Year: Team; Games; Rushing; Receiving; Returning; Fumbles
GP: GS; Att; Yds; Avg; Lng; TD; Rec; Yds; Avg; Lng; TD; Ret; Yds; Avg; Lng; TD; Fum; Lost
2017: NO; 2; 1; 21; 66; 3.1; 10; 1; 5; 72; 14.4; 23; 1; 2; 50; 25.0; 30; 0; 0; 0
2018: NO; 2; 1; 24; 86; 3.6; 15; 0; 15; 131; 8.7; 23; 0; 6; 164; 27.3; 34; 0; 0; 0
2019: NO; 1; 1; 7; 21; 3.0; 5; 1; 8; 34; 4.3; 9; 0; 0; 0; 0.0; 0; 0; 0; 0
2020: NO; 2; 1; 41; 184; 4.5; 25; 1; 5; 37; 7.4; 10; 0; 0; 0; 0.0; 0; 0; 0; 0
Total: 7; 4; 93; 357; 3.8; 25; 3; 33; 274; 8.3; 23; 1; 8; 214; 26.8; 34; 0; 0; 0

===College===

| Season | Team | GP | Rushing |  |  |  | Receiving |  |  |  |
| Att | Yds | Avg | TD | Rec | Yds | Avg | TD |
| 2015 | Tennessee | 13 | 107 | 698 | 6.5 | 7 | 34 | 291 | 8.6 | 3 |
| 2016 | Tennessee | 11 | 103 | 596 | 5.8 | 9 | 40 | 392 | 9.8 | 4 |
| Total |  | 24 | 210 | 1,294 | 6.2 | 16 | 74 | 683 | 9.2 | 7 |

==Career highlights==

===Awards and honors===
- NFL Offensive Rookie of the Year (2017)
- 2× Second-team All-Pro (2017 (Note: Selected as the flex), 2020)
- 5× Pro Bowl (2017–2021)
- PFWA All-Rookie Team (2017)
- Yards after catch leader: (2020)
- 5× NFL Top 100 — 20th (2018), 14th (2019), 42nd (2020), 14th (2021), 51st (2022)

===Records===
====NFL records====
- Most rushing touchdowns in a game: 6 (tied with Ernie Nevers)
- Most successful two-point conversion attempts: 7 (tied with Marshall Faulk, Saquon Barkley and Zach Ertz)

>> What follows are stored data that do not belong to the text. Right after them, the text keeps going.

(** With nobody to receive it the message joins the backlog of its
    class, whatever the callbacks are. *)
Lemma queuing_broadcast_queues call fuel m b :
  global_of b (msg_class m) = [] ->
  local_of b (msg_class m, sender m) = [] ->
  QueuingMessageBus.broadcast call fuel m b =
  Outcome (Ok tt)
    (with_queue (<[msg_class m := queue_of b (msg_class m) ++ [m]]>)
       (touched m b)) [].
Proof.
  intros Hg Hl. unfold QueuingMessageBus.broadcast.
  rewrite (bind_ok_silent _ _ _ _ _ (global_getitem_eq _ b)), Hg. simpl.
  rewrite (bind_ok_silent _ _ _ _ _ (local_getitem_eq _ _)).
  change (local_of (with_global _ b) ?p) with (local_of b p). rewrite Hl. simpl.
  rewrite (bind_ok_silent _ _ _ _ _ (queue_getitem_eq _ _)).
  unfold modify, with_queue, touched. simpl. by rewrite dd_insert_touch.
Qed.

(** With somebody to receive it the message is dispatched as the base
    class does. *)
Lemma queuing_broadcast_dispatches call fuel m b :
  global_of b (msg_class m) <> [] \/ local_of b (msg_class m, sender m) <> [] ->
  QueuingMessageBus.broadcast call fuel m b = MessageBus.broadcast call fuel m b.
Proof.
  intros Hsome. unfold QueuingMessageBus.broadcast.
  rewrite (bind_ok_silent _ _ _ _ _ (global_getitem_eq _ b)).
  destruct (global_of b (msg_class m)) as [|cb g] eqn:Hg; simpl.
  - destruct Hsome as [?|Hl]; [done|].
    rewrite (bind_ok_silent _ _ _ _ _ (local_getitem_eq _ _)).
    change (local_of (with_global _ b) ?p) with (local_of b p).
    destruct (local_of b (msg_class m, sender m)) as [|cb l] eqn:Hl'; [done|].
    simpl. rewrite touch_local_registered.
    + apply broadcast_touch_global.
    + change (local_of (with_global _ b) ?p) with (local_of b p).
      by rewrite Hl'.
  - apply broadcast_touch_global.
Qed.

Lemma global_of_touched m b t : global_of (touched m b) t = global_of b t.
Proof. apply (touched_same_bus m b). Qed.

Lemma local_of_touched m b p : local_of (touched m b) p = local_of b p.
Proof. apply (touched_same_bus m b). Qed.

Lemma with_queue_insert_insert t x y b :
  with_queue (<[t := x]>) (with_queue (<[t := y]>) b) = with_queue (<[t := x]>) b.
Proof. unfold with_queue. simpl. by rewrite insert_insert_eq. Qed.

Lemma length_deliveries b m :
  length (deliveries b m) =
  length (global_of b (msg_class m)) + length (local_of b (msg_class m, sender m)).
Proof. unfold deliveries. by rewrite length_app, !length_map. Qed.

Lemma deliveries_nil b m :
  deliveries b m = [] <->
  global_of b (msg_class m) = [] /\ local_of b (msg_class m, sender m) = [].
Proof.
  unfold deliveries. split.
  - intros Hnil. apply app_eq_nil in Hnil as [Hg Hl].
    by apply fmap_nil_inv in Hg, Hl.
  - by intros [-> ->].
Qed.

Lemma global_of_after_broadcast m b t :
  global_of (after_broadcast m b) t = global_of b t.
Proof.
  unfold after_broadcast. destruct (deliveries b m); [|apply global_of_touched].
  change (global_of (with_queue _ ?x) t) with (global_of x t).
  apply global_of_touched.
Qed.

Lemma local_of_after_broadcast m b p :
  local_of (after_broadcast m b) p = local_of b p.
Proof.
  unfold after_broadcast. destruct (deliveries b m); [|apply local_of_touched].
  change (local_of (with_queue _ ?x) p) with (local_of x p).
  apply local_of_touched.
Qed.

Lemma deliveries_after_broadcast m b m' :
  deliveries (after_broadcast m b) m' = deliveries b m'.
Proof.
  unfold deliveries.
  by rewrite global_of_after_broadcast, local_of_after_broadcast.
Qed.

(** A class with a global receiver gets no new backlog. *)
Lemma queue_of_after_broadcast m b t :
  global_of b t <> [] -> queue_of (after_broadcast m b) t = queue_of b t.
Proof.
  intros Hg. unfold after_broadcast.
  destruct (deliveries b m) eqn:Hd; [|done].
  apply deliveries_nil in Hd as [Hgm _].
  unfold queue_of, touched. simpl. apply dd_peek_insert_ne. congruence.
Qed.

Lemma after_broadcast_with_queue m t x b :
  global_of b t <> [] ->
  after_broadcast m (with_queue (<[t := x]>) b) =
  with_queue (<[t := x]>) (after_broadcast m b).
Proof.
  intros Hg. unfold after_broadcast.
  change (deliveries (with_queue _ b) m) with (deliveries b m).
  destruct (deliveries b m) eqn:Hd; [|done].
  apply deliveries_nil in Hd as [Hgm _].
  assert (t <> msg_class m) as Hne by congruence.
  unfold with_queue, touched, queue_of. simpl.
  rewrite dd_peek_insert_ne by done. f_equal. by apply insert_insert_ne.
Qed.

Lemma replayed_with_queue t x q b :
  global_of b t <> [] ->
  foldl (fun b m => after_broadcast m b) (with_queue (<[t := x]>) b) q =
  with_queue (<[t := x]>) (foldl (fun b m => after_broadcast m b) b q).
Proof.
  revert b. induction q as [|m q IH]; intros b Hg; simpl; [done|].
  rewrite after_broadcast_with_queue by done.
  apply IH. by rewrite global_of_after_broadcast.
Qed.

(** A queuing broadcast to quiet callbacks: the message is delivered to
    the receivers there are, or joins the backlog when there are none. *)
Lemma queuing_broadcast_quiet call fuel m b :
  quiet call ->
  length (deliveries b m) < fuel ->
  QueuingMessageBus.broadcast call fuel m b =
  Outcome (Ok tt) (after_broadcast m b) (deliveries b m).
Proof.
  intros Hq Hfuel. unfold after_broadcast.
  rewrite length_deliveries in Hfuel.
  destruct (deliveries b m) as [|e d] eqn:Hd.
  - apply deliveries_nil in Hd as [Hg Hl]. by apply queuing_broadcast_queues.
  - rewrite queuing_broadcast_dispatches.
    + rewrite broadcast_quiet by (done || lia). by rewrite <- Hd.
    + destruct (global_of b (msg_class m)) eqn:Hg; [|by left].
      destruct (local_of b (msg_class m, sender m)) eqn:Hl; [|by right].
      exfalso. assert (deliveries b m = []) as Hnil; [|by rewrite Hnil in Hd].
      apply deliveries_nil. done.
Qed.

(** Re-broadcasting a fixed sequence of messages to quiet callbacks. *)
Lemma each_broadcast_quiet call fuel q b :
  quiet call ->
  Forall (fun m => length (deliveries b m) < fuel) q ->
  each (QueuingMessageBus.broadcast call fuel) q b =
  Outcome (Ok tt) (foldl (fun b m => after_broadcast m b) b q)
    (flat_map (deliveries b) q).
Proof.
  intros Hq. revert b. induction q as [|m q IH]; intros b Hfuel; [done|].
  apply Forall_cons in Hfuel as [Hfm Hfuel].
  simpl. erewrite bind_ok; [|by apply queuing_broadcast_quiet].
  rewrite IH.
  - simpl. f_equal. f_equal. apply flat_map_ext. intros.
    apply deliveries_after_broadcast.
  - eapply Forall_impl; [done|]. intros m'. simpl.
    by rewrite deliveries_after_broadcast.
Qed.

(** The loop of [subscribe_globally], for quiet callbacks and a class
    that has a global receiver: it pops and dispatches the backlog message
    by message, first in first out, and leaves it empty. *)
Lemma drain_quiet call t q fuel b :
  quiet call ->
  queue_of b t = q ->
  global_of b t <> [] ->
  Forall (fun m => length (deliveries b m) + length q < fuel) q ->
  length q < fuel ->
  QueuingMessageBus.drain call fuel t b =
  Outcome (Ok tt)
    (with_queue (<[t := []]>) (foldl (fun b m => after_broadcast m b) b q))
    (flat_map (deliveries b) q).
Proof.
  intros Hq. revert fuel b.
  induction q as [|m q IH]; intros fuel b Hqueue Hg Hfuel Hlen;
    (destruct fuel as [|fuel]; [simpl in Hlen; lia|]); simpl.
  - rewrite (bind_ok_silent _ _ _ _ _ (queue_getitem_eq _ _)), Hqueue. simpl.
    unfold ret. f_equal. unfold with_queue. f_equal. by apply dd_touch_empty.
  - apply Forall_cons in Hfuel as [Hfm Hfuel]. simpl in Hfm, Hlen.
    rewrite (bind_ok_silent _ _ _ _ _ (queue_getitem_eq _ _)), Hqueue. simpl.
    rewrite (bind_ok_silent _ _ _ _ _ (queue_getitem_eq _ _)).
    rewrite queue_of_touch, Hqueue.
    rewrite bind_modify.
    set (b2 := with_queue (<[t := q]>) _).
    assert (b2 = with_queue (<[t := q]>) b) as ->.
    { unfold b2, with_queue. simpl. by rewrite !dd_insert_touch. }
    erewrite bind_ok; [|apply queuing_broadcast_quiet; [done|]].
    2:{ change (deliveries (with_queue _ b) m) with (deliveries b m). lia. }
    change (deliveries (with_queue _ b) m) with (deliveries b m).
    rewrite after_broadcast_with_queue by done.
    rewrite (IH fuel).
    + simpl. f_equal.
      * rewrite replayed_with_queue by by rewrite global_of_after_broadcast.
        by rewrite with_queue_insert_insert.
      * f_equal. apply flat_map_ext. intros m'.
        change (deliveries (with_queue _ ?x) m') with (deliveries x m').
        apply deliveries_after_broadcast.
    + unfold queue_of. simpl. apply dd_peek_insert_eq.
    + change (global_of (with_queue _ ?x) t) with (global_of x t).
      by rewrite global_of_after_broadcast.
    + eapply Forall_impl; [done|]. intros m'. simpl.
      change (deliveries (with_queue _ ?x) m') with (deliveries x m').
      rewrite deliveries_after_broadcast. lia.
    + lia.
Qed.

Lemma queue_len_eq t b :
  QueuingMessageBus.queue_len t b =
  Outcome (Ok (length (queue_of b t))) (with_queue (dd_touch t) b) [].
Proof.
  unfold QueuingMessageBus.queue_len.
  by rewrite (bind_ok_silent _ _ _ _ _ (queue_getitem_eq _ _)).
Qed.

Lemma replay_fuel_enough b b' t fuel :
  replay_fuel b t <= fuel ->
  queue_of b' t = queue_of b t ->
  (forall m, length (deliveries b' m) <= S (length (deliveries b m))) ->
  Forall (fun m => length (deliveries b' m) + length (queue_of b' t) < fuel)
    (queue_of b' t) /\
  length (queue_of b' t) < fuel.
Proof.
  unfold replay_fuel. intros Hfuel Hq Hd. rewrite Hq. split; [|lia].
  apply Forall_forall. intros m Hm. specialize (Hd m).
  assert (length (deliveries b m)
          <= max_list (map (fun m => length (deliveries b m)) (queue_of b t))).
  { apply max_list_elem_of_le, list_elem_of_fmap. eauto. }
  lia.
Qed.

Lemma deliveries_subscribed t cb b m :
  deliveries (with_global (<[t := global_of b t ++ [cb]]>) b) m =
  map (fun c => (c, m))
    (if decide (t = msg_class m) then global_of b t ++ [cb]
     else global_of b (msg_class m)) ++
  map (fun c => (c, m)) (local_of b (msg_class m, sender m)).
Proof.
  unfold deliveries. f_equal. f_equal.
  unfold global_of. simpl. apply dd_peek_insert.
Qed.

Lemma subscribed_fuel_enough t cb b fuel :
  replay_fuel b t <= fuel ->
  let b' := with_global (<[t := global_of b t ++ [cb]]>) b in
  global_of b' t <> [] /\
  Forall (fun m => length (deliveries b' m) + length (queue_of b t) < fuel)
    (queue_of b t) /\
  length (queue_of b t) < fuel.
Proof.
  intros Hfuel b'. split.
  - unfold b', global_of. simpl. rewrite dd_peek_insert_eq.
    by destruct (dd_peek t (global_receivers b)).
  - apply (replay_fuel_enough b b' t fuel Hfuel eq_refl).
    intros m. unfold b'. rewrite deliveries_subscribed, !length_deliveries.
    rewrite length_app, !length_map.
    case_decide; [subst; rewrite length_app; simpl|]; lia.
Qed.

(** [subscribe_globally] on a queuing bus, for quiet callbacks: the new
    callback is registered and the whole backlog of the class goes,
    first in first out, to every receiver there is by then. *)
Lemma queuing_subscribe_globally_quiet call fuel t cb b :
  quiet call ->
  replay_fuel b t <= fuel ->
  let b' := with_global (<[t := global_of b t ++ [cb]]>) b in
  QueuingMessageBus.subscribe_globally call fuel t cb b =
  Outcome (Ok tt)
    (with_queue (<[t := []]>)
       (foldl (fun b m => after_broadcast m b) b' (queue_of b t)))
    (flat_map (deliveries b') (queue_of b t)).
Proof.
  intros Hq Hfuel b'. unfold QueuingMessageBus.subscribe_globally.
  rewrite (bind_ok_silent _ _ _ _ _ (subscribe_globally_eq _ _ _)).
  fold b'.
  destruct (subscribed_fuel_enough t cb b fuel Hfuel) as (Hg & Hall & Hlen).
  by apply drain_quiet.
Qed.

(** The replay the description asks for, for quiet callbacks. *)
Lemma subscribe_globally_snapshot_quiet call fuel t cb b :
  quiet call ->
  replay_fuel b t <= fuel ->
  let b' := with_global (<[t := global_of b t ++ [cb]]>) b in
  subscribe_globally_snapshot call fuel t cb b =
  Outcome (Ok tt)
    (with_queue (<[t := []]>)
       (foldl (fun b m => after_broadcast m b) b' (queue_of b t)))
    (flat_map (deliveries b') (queue_of b t)).
Proof.
  intros Hq Hfuel b'. unfold subscribe_globally_snapshot.
  rewrite (bind_ok_silent _ _ _ _ _ (subscribe_globally_eq _ _ _)).
  fold b'.
  rewrite (bind_ok_silent _ _ _ _ _ (queue_getitem_eq _ _)).
  rewrite bind_modify.
  destruct (subscribed_fuel_enough t cb b fuel Hfuel) as (Hg & Hall & Hlen).
  fold b' in Hg, Hall.
  set (b2 := with_queue (<[t := []]>) _).
  assert (b2 = with_queue (<[t := []]>) b') as ->.
  { unfold b2, with_queue. simpl. by rewrite dd_insert_touch. }
  change (queue_of b' t) with (queue_of b t).
  rewrite (each_broadcast_quiet call fuel); [|done|].
  - by rewrite replayed_with_queue.
  - eapply Forall_impl; [done|]. intros m. simpl.
    change (deliveries (with_queue _ b') m) with (deliveries b' m). lia.
Qed.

====New Orleans Saints records====
As of the 2025 NFL season:
- Most career rushing yards: 7,250
- Most career rushing attempts: 1,674
- Most career rushing touchdowns: 61
- Most rushing touchdowns in one season: 16 (2020)
- Most receptions by a running back: 606
- Most receiving yards by a running back: 4,948
- Most receiving touchdowns by a running back: 25
- Most points scored by a non-kicker, career: 536
- Most points scored by a non-kicker, single season: 126 (2020)

==Personal life==
===Business ventures===
Kamara owns the Big Squeezy, a Louisiana-based juice and smoothie chain with locations in Baton Rouge, Hammond, Mandeville and New Orleans. In February 2021, the chain sponsored NASCAR Xfinity Series driver Ryan Vargas and his No. 6 JD Motorsports car in the Super Start Batteries 188 at the Daytona International Speedway Road Course.

On June 20, 2021, NASCAR named Kamara as the Growth and Engagement Advisor. He became interested in the sport the previous year when NASCAR and its drivers participated in racial justice activism such as the sanctioning body's ban of the Confederate battle flag from race tracks and Bubba Wallace's Black Lives Matter-themed car.

===Legal issues===
On February 6, 2022, following the Pro Bowl in Las Vegas, Kamara was arrested and booked into the Clark County Detention Center for battery resulting in substantial bodily harm. The incident took place at a local nightclub the night prior. Video surveillance shows Kamara punching a man about eight times. In the aftermath, Kamara was ordered to pay $105,196.17 in restitution to cover the medical expenses of his victim. Kamara was also fined $500 and required to serve 30 hours of community service. In response on August 4, 2023, the NFL suspended Kamara for three games.